Virtual sex: being a “camgirl” or a “camboy” does not fall under prostitution, according to the Court of Cassation

It is a decision that is not virtual.

Virtual sex: being a “camgirl” or a “camboy” does not fall under prostitution, according to the Court of Cassation

It is a decision that is not virtual. The highest judicial court rejected on Wednesday, in a judgment, an appeal from the National Confederation of Catholic Family Associations (CNAFC) to qualify the sulphurous and lucrative business of sex via webcam as prostitution. In recent years, this pornographic offering has exploded onto hundreds of online platforms.
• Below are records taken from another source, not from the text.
(** * DNS utilities of the wallet: a shallow embedding of [src/common/dns_utils.cpp]

    The file follows the C++ source function by function.

    - [std::string] is [string] (a sequence of bytes), [size_t] is [nat],
      [std::string::npos] is [None]. The [int] index of the pair search is a
      [Z] without the wrap-around of 32 bits: the embedding is of calls with
      fewer than 2^31 hostnames.
    - A raw resource-record payload is a list of bytes; every read of it goes
      through a bounds-checked accessor, so that a read past the payload is
      visible in the result ([OutOfBounds]).
    - The collaborators the source calls but does not define (the validating
      resolver behind [ub_resolve], [crypto::rand_idx], the confirmation
      callback [dns_confirm]) are requests of a small free monad [prog]; a
      program is run against an environment that answers them, and the run
      records every request that was issued.
    - The worker pool of [load_txt_records_from_dns] runs one task per
      hostname, each writing its own slot, and is joined by [waiter.wait()]
      before any slot is read; the embedding performs the tasks in slot order.
    - Log output ([MERROR], [MINFO], [LOG_PRINT_*]) does not influence any
      returned value and is left out, except that the bytes a log line reads
      from a payload are still read.
    - A loop that walks a container is a recursion on it. The do-while loop
      and the two index loops of the pair search carry their exit test and a
      fuel; a loop that runs out of fuel yields [None], and so does an index
      outside a vector. *)

From Stdlib Require Import ZArith Ascii DecimalString DecimalNat Lia.
From stdpp Require Import base option list strings.

Local Open Scope Z_scope.
Local Open Scope nat_scope.

Notation "x <- m ; k" := (mbind (fun x => k) m)
  (at level 20, m at level 100, k at level 200, only parsing).

(* ================================================================== *)
(** * Strings *)

(** [s.find(pat, pos)]: the least position [p >= pos] at which [pat] occurs in
    [s], [None] for [npos]. *)
Definition find (s pat : string) (pos : nat) : option nat :=
  String.index pos pat s.

(** [s.substr(pos, n)]; the source only calls it with [pos <= s.size()]. *)
Definition substr (s : string) (pos n : nat) : string :=
  String.substring pos n s.

(** [s.c_str()] read as a C string: the bytes before the first NUL. *)
Fixpoint c_str (s : string) : string :=
  match s with
  | EmptyString => EmptyString
  | String c s' => if Ascii.eqb c Ascii.zero then EmptyString else String c (c_str s')
  end.

(** [strchr(addr, c)] for [c <> 0]: offset of the first [c], [None] for [NULL]. *)
Fixpoint strchr (addr : string) (c : ascii) : option nat :=
  match addr with
  | EmptyString => None
  | String a addr' => if Ascii.eqb a c then Some 0 else S <$> strchr addr' c
  end.
Lemma set_has_delete x l : set_has x (set_delete x l) = false.
Proof.
  unfold set_has, set_delete. induction l as [|y l IH]; simpl; [reflexivity|].
  destruct (jsval_eqb y x) eqn:E; simpl; [exact IH|].
  rewrite IH, orb_false_r. destruct (jsval_eqb x y) eqn:E2; [|reflexivity].
  apply jsval_eqb_eq in E2. subst y. rewrite jsval_eqb_refl in E. discriminate.
Qed.

(** A truthy nonce recorded by validation at [now] is gone from
    [usedNonces] once its timer fires at [now + NONCE_CLEANUP_INTERVAL] or
    later, so the same nonce passes the replay check again. *)
Theorem nonce_timer_releases (n : jsval) (now t : Z) (ns : nonce_store) :
  truthy n = true -> now + NONCE_CLEANUP_INTERVAL <= t ->
  let ns' := fire_nonce_timers t (snd (check_nonce n now ns)) in
  set_has n (usedNonces ns') = false /\ fst (check_nonce n t ns') = [].
Proof.
  intros T Le. cbv zeta.
  assert (H : set_has n (usedNonces (fire_nonce_timers t (snd (check_nonce n now ns)))) = false).
  { unfold check_nonce. rewrite T.
    match goal with |- context [let '(_, _) := ?x in _] => destruct x as [errs used'] end.
    unfold fire_nonce_timers. simpl. rewrite filter_app. simpl.
    replace (now + NONCE_CLEANUP_INTERVAL <=? t) with true by (symmetry; apply Z.leb_le; exact Le).
    rewrite fold_left_app. simpl. apply set_has_delete. }
  split; [exact H|].
  unfold check_nonce at 1. rewrite T, H.
  destruct (MAX_NONCES <=? _); reflexivity.
Qed.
This association, whose objective is to "promote the family", contested a dismissal, partially confirmed by the Court of Appeal in February 2021, after a judicial investigation opened in 2010 concerning "facts observed on four French sites in pornographic character". "This complaint concerned, in particular, behavior consisting, for young women, in engaging, in front of a camera, in acts of a sexual nature, broadcast live by an audiovisual means of communication to customers who solicited them and remunerated them by a remote means of payment", or the practice of "camgirl", specifies the Court of Cassation.

Prostitution not defined by law

For the CNFAC, the managers of these websites were liable to prosecution for "aggravated pimping" because the "models" of the site would engage in what is qualified as "prostitution". But the Court of Cassation contradicted this reasoning and confirmed that of the Court of Appeal, which starts from the incrimination by the Criminal Code of pimping, "which consists for anyone, in any way whatsoever, in aiding or assisting prostitution others, to protect this activity, to convince a person to engage in it, to benefit from it or to facilitate the exercise of it".

To "determine whether a behavior can be prosecuted as pimping, it is necessary, beforehand, to define what falls under prostitution", which has no definition in the law, but which since a judgment of the criminal chamber of the Court of Cassation of 1996, is defined as a practice which "consists of lending oneself, for remuneration, to physical contact of any kind whatsoever, in order to satisfy the sexual needs of others".

In the absence of physical contact, to say that the practice of "caming" would fall under prostitution "supposes an extension of the definition" of this practice, which the legislator did not "intend" to do, "including at the occasion of recent laws penalizing certain behaviors of a sexual nature", dismisses the Court of Cassation.